DeVita, is one of a kind. And like Dr. DeVita, that there is only one Jay
Freireich is probably a good thing as the world could not handle more than
that.

         It is very difficult to imagine a world
before combination chemotherapy, but I lived in it during my training at Duke.
I still remember pushing a new drug called cis-platinum into the veins of a
young man with testicular cancer at the Durham VA as he wretched his guts out
and his kidneys were damaged. But we learned how to give it safely and Lance
Armstrong and many others were cured.

         I believe that I am the luckiest
observer in the history of biomedical science. I was blessed with the wisdom of
Freireich. I was doubly blessed with the perseverance and clinical brilliance
of DeVita and then triply blessed to be married to a woman who has also cured
quite a few young cancer victims who had been given up for dead. I have
witnessed three generations of pioneers in the treatment of human cancer. If
you can’t do it yourself, at least be there at the moment when history is being
made.

         I was. I am. If you want to get a
really good view of where we have been, where we are and where we are going,
read this book!

         I, like Dr. DeVita, get regular calls
from all over the country for help from patients with cancer. I use all the
connections in my power to get that patient to the right doctor, just as Dr.
DeVita does and did, when he himself was the cancer patient. Despite all the
progress we have made, it is still too hard for most people with cancer to get
the best care that modern medicine has to offer for a host of reasons that Dr.
DeVita describes well. Yes, it is critical that we make inroads in our scientific
understanding of cancer, but it is equally important that we get the regulatory
bureaucracy and moneymakers out of the way of the patients so they may have
access to physicians who actually know what they are doing because they do it
every day in cancer centers. Both the molecular and the bureaucratic are
jungles requiring continuing work—preferably with machetes.
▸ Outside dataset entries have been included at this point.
Lemma debited_Some p uid u b' :
  debited p uid u = Some b' ↔
  user_id u = uid ∧ ∃ b, balance u = Some b ∧ p ≤ b ∧ b' = b - p.
Proof.
  unfold debited. split.
  - destruct (decide (user_id u = uid)); [|done].
    destruct (balance u) as [b|]; [|done].
    destruct (decide (p ≤ b)); [|done].
    intros [= <-]. split; [done|]. by exists b.
  - intros (-> & b & -> & Hle & ->).
    by rewrite !decide_True by done.
Qed.

Lemma debited_other p uid u : user_id u ≠ uid → debited p uid u = None.
Proof. intros. unfold debited. by rewrite decide_False. Qed.

(** No row qualifies: nothing is updated and no id is returned. *)
Lemma update_debit_rows_none now p uid us :
  (∀ u, u ∈ us → debited p uid u = None) →
  update_debit_rows now p uid us = Ok (us, []).
Proof.
  induction us as [|u us IH]; intros Hnone; [done|]. simpl.
  rewrite IH by (intros; apply Hnone; by right).
  by rewrite Hnone by left.
Qed.

(** Rows of other users in front of the scan pass through. *)
Lemma update_debit_rows_app_other now p uid (l r : list user) :
  (∀ y, y ∈ l → user_id y ≠ uid) →
  update_debit_rows now p uid (l ++ r)
  = match update_debit_rows now p uid r with
    | Ok i => Ok (l ++ i.1, i.2)
    | Throw e => Throw e
    end.
Proof.
  intros Hl. induction l as [|y l IHl]; simpl.
  - by destruct (update_debit_rows now p uid r) as [[??]|].
  - rewrite IHl by (intros; apply Hl; by right).
    destruct (update_debit_rows now p uid r) as [[??]|]; [|done].
    by rewrite debited_other by (apply Hl; left).
Qed.

(** Under the primary key of [users], a debit that returns an id changed
    exactly the buyer's row. *)
Lemma update_debit_rows_buyer now p uid us rows ids :
  NoDup (user_id <$> us) →
  update_debit_rows now p uid us = Ok (rows, ids) →
  ids ≠ [] →
  ∃ l1 buyer l2 b,
    us = l1 ++ buyer :: l2 ∧ user_id buyer = uid ∧
    balance buyer = Some b ∧ p ≤ b ∧ numeric_10_2 (b - p) ∧
    rows = l1 ++ set_balance now (b - p) buyer :: l2 ∧ ids = [uid].
Proof.
  intros Hnd Hupd Hids.
  destruct (update_debit_rows_Ok _ _ _ _ _ _ Hupd) as [_ Hidseq].
  destruct (filter (λ u, is_Some (debited p uid u)) us) as [|buyer rest] eqn:Hf;
    [by subst|].
  assert (buyer ∈ filter (λ u, is_Some (debited p uid u)) us) as Hin
    by (rewrite Hf; left).
  clear Hidseq Hf.
  apply list_elem_of_filter in Hin as [[b' Hdeb] Hin].
  pose proof Hdeb as Hdeb'.
  apply debited_Some in Hdeb' as (Huid & b & Hbal & Hle & ->).
  apply list_elem_of_split in Hin as (l1 & l2 & ->).
  pose proof (NoDup_fmap_around user_id l1 l2 buyer Hnd) as Hother.
  rewrite Huid in Hother.
  assert (∀ y, y ∈ l1 → user_id y ≠ uid) as H1
    by (intros y Hy; apply Hother, elem_of_app; by left).
  assert (∀ y, y ∈ l2 → user_id y ≠ uid) as H2
    by (intros y Hy; apply Hother, elem_of_app; by right).
  rewrite (update_debit_rows_app_other _ _ _ l1 _ H1) in Hupd.
  simpl in Hupd.
  rewrite update_debit_rows_none in Hupd
    by (intros y Hy; by apply debited_other, H2).
  rewrite Hdeb in Hupd.
  destruct (decide (numeric_10_2 (b - p))) as [Hfit|Hfit]; [|done].
  simplify_eq/=. exists l1, buyer, l2, b. by split_and!.
Qed.

(** ** [createSubscription] *)

Ltac unfold_createSubscription :=
  unfold createSubscription, transaction, createSubscription_body,
    mbind, tx_bind, mret, tx_ret, tx_throw,
    select_price, update_debit, add_days, insert_subscription.

(** ROLLBACK: an error leaves the store as it was. *)
Lemma createSubscription_Throw e uid tid sid days db err db' :
  createSubscription e uid tid sid days db = (Throw err, db') → db' = db.
Proof.
  unfold createSubscription, transaction.
  destruct (createSubscription_body e uid tid sid days db) as [[r|err'] w];
    by intros [= <-].
Qed.

(** COMMIT: what a successful run has checked and written. *)
Lemma createSubscription_Ok e uid tid sid days db r db' :
  createSubscription e uid tid sid days db = (Ok r, db') →
  ∃ p rows ids,
    head (price <$> filter (λ t, tariff_id t = tid) (tariffs db)) = Some p ∧
    update_debit_rows (env_now e) p uid (users db) = Ok (rows, ids) ∧
    ids ≠ [] ∧
    (randomUUID e ∉ xray_uuid <$> subscriptions db) ∧
    (gen_random_uuid e ∉ sub_id <$> subscriptions db) ∧
    sid ∈ server_id <$> servers db ∧
    db' = with_subscriptions
            (subscriptions db ++ [new_subscription e uid tid sid (default 30 days)])
            (with_users rows db) ∧
    r = true.
Proof.
  unfold_createSubscription. simpl.
  destruct (decide (smallint tid)) as [Hsmall|]; [|done]. simpl.
  destruct (price <$> filter (λ t, tariff_id t = tid) (tariffs db))
    as [|p ps] eqn:Hprice; [done|]. simpl.
  destruct (update_debit_rows (env_now e) p uid (users db))
    as [[rows ids]|] eqn:Hupd; [|done]. simpl.
  destruct (decide (length ids = 0%nat)) as [|Hlen]; [done|]. simpl.
  repeat case_decide; try done.
  intros [= <- <-]. exists p, rows, ids.
  split_and!; try done.
  intros ->. by apply Hlen.
Qed.

(** What a successful run has checked of its parameters. *)
Lemma createSubscription_Ok_checked e uid tid sid days db r db' :
  createSubscription e uid tid sid days db = (Ok r, db') →
  smallint tid ∧ interval_days (default 30 days) ∧
  timestamptz_range (env_now e + default 30 days * microseconds_per_day).
Proof.
  unfold_createSubscription. simpl.
  destruct (decide (smallint tid)) as [Hsmall|]; [|done]. simpl.
  destruct (price <$> filter (λ t, tariff_id t = tid) (tariffs db))
    as [|p ps] eqn:Hprice; [done|]. simpl.
  destruct (update_debit_rows (env_now e) p uid (users db))
    as [[rows ids]|] eqn:Hupd; [|done]. simpl.
  destruct (decide (length ids = 0%nat)) as [|Hlen]; [done|]. simpl.
  destruct (decide (interval_days (default 30 days))); [|done].
  destruct (decide (timestamptz_range _)); [|done].
  done.
Qed.

Lemma filter_unique_key {A B} `{EqDecision B} (f : A → B) (l : list A) (x : A) :
  NoDup (f <$> l) → x ∈ l → filter (λ y, f y = f x) l = [x].
Proof.
  intros Hnd Hx. apply list_elem_of_split in Hx as (l1 & l2 & ->).
  pose proof (NoDup_fmap_around f l1 l2 x Hnd) as Hother.
  assert (∀ l', (∀ y, y ∈ l' → y ∈ l1 ++ l2) → filter (λ y, f y = f x) l' = [])
    as Hnil.
  { intros l' Hl'. apply elem_of_nil_inv. intros y Hy.
    apply list_elem_of_filter in Hy as [Heq Hy].
    apply (Hother y); [by apply Hl'|done]. }
  rewrite filter_app, filter_cons_True by done.
  rewrite !Hnil; [done|..]; intros y Hy; apply elem_of_app; auto.
Qed.

(** The plan [tariffs.find(t => t.id == tariffId)] finds, and the row
    [SELECT price ... WHERE id = $1] returns, under the primary key. *)
Lemma getTariffs_find db plan :
  NoDup (tariff_id <$> tariffs db) → plan ∈ tariffs db →
  head (filter (λ t, tariff_id t = tariff_id plan) (getTariffs db)) = Some plan.
Proof.
  intros Hnd Hin.
  assert (filter (λ t, tariff_id t = tariff_id plan) (getTariffs db) ≡ₚ [plan])
    as Hperm.
  { rewrite <- (filter_unique_key tariff_id (tariffs db) plan Hnd Hin).
    unfold getTariffs, order_by. by rewrite merge_sort_Permutation. }
  apply Permutation_singleton_r in Hperm. by rewrite Hperm.
Qed.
         Cancer is not nice and those of us who
fight it shouldn’t be either. However, Dr. DeVita’s call for a Cancer Czar
makes me a bit queasy. After living under two of them at MD Anderson (‘Raising
the Bar’ and ‘Moon Shots For All’), I find a more democratic approach might be
more compatible with progress.

         I might acquiesce to a Cancer Czar if
one of the three people I mention above, Freireich, DeVita or Kleinerman got
the job. Otherwise, I am a bit put off by the concept of a Czar. The last few
haven’t performed all that well, in the US or Russia.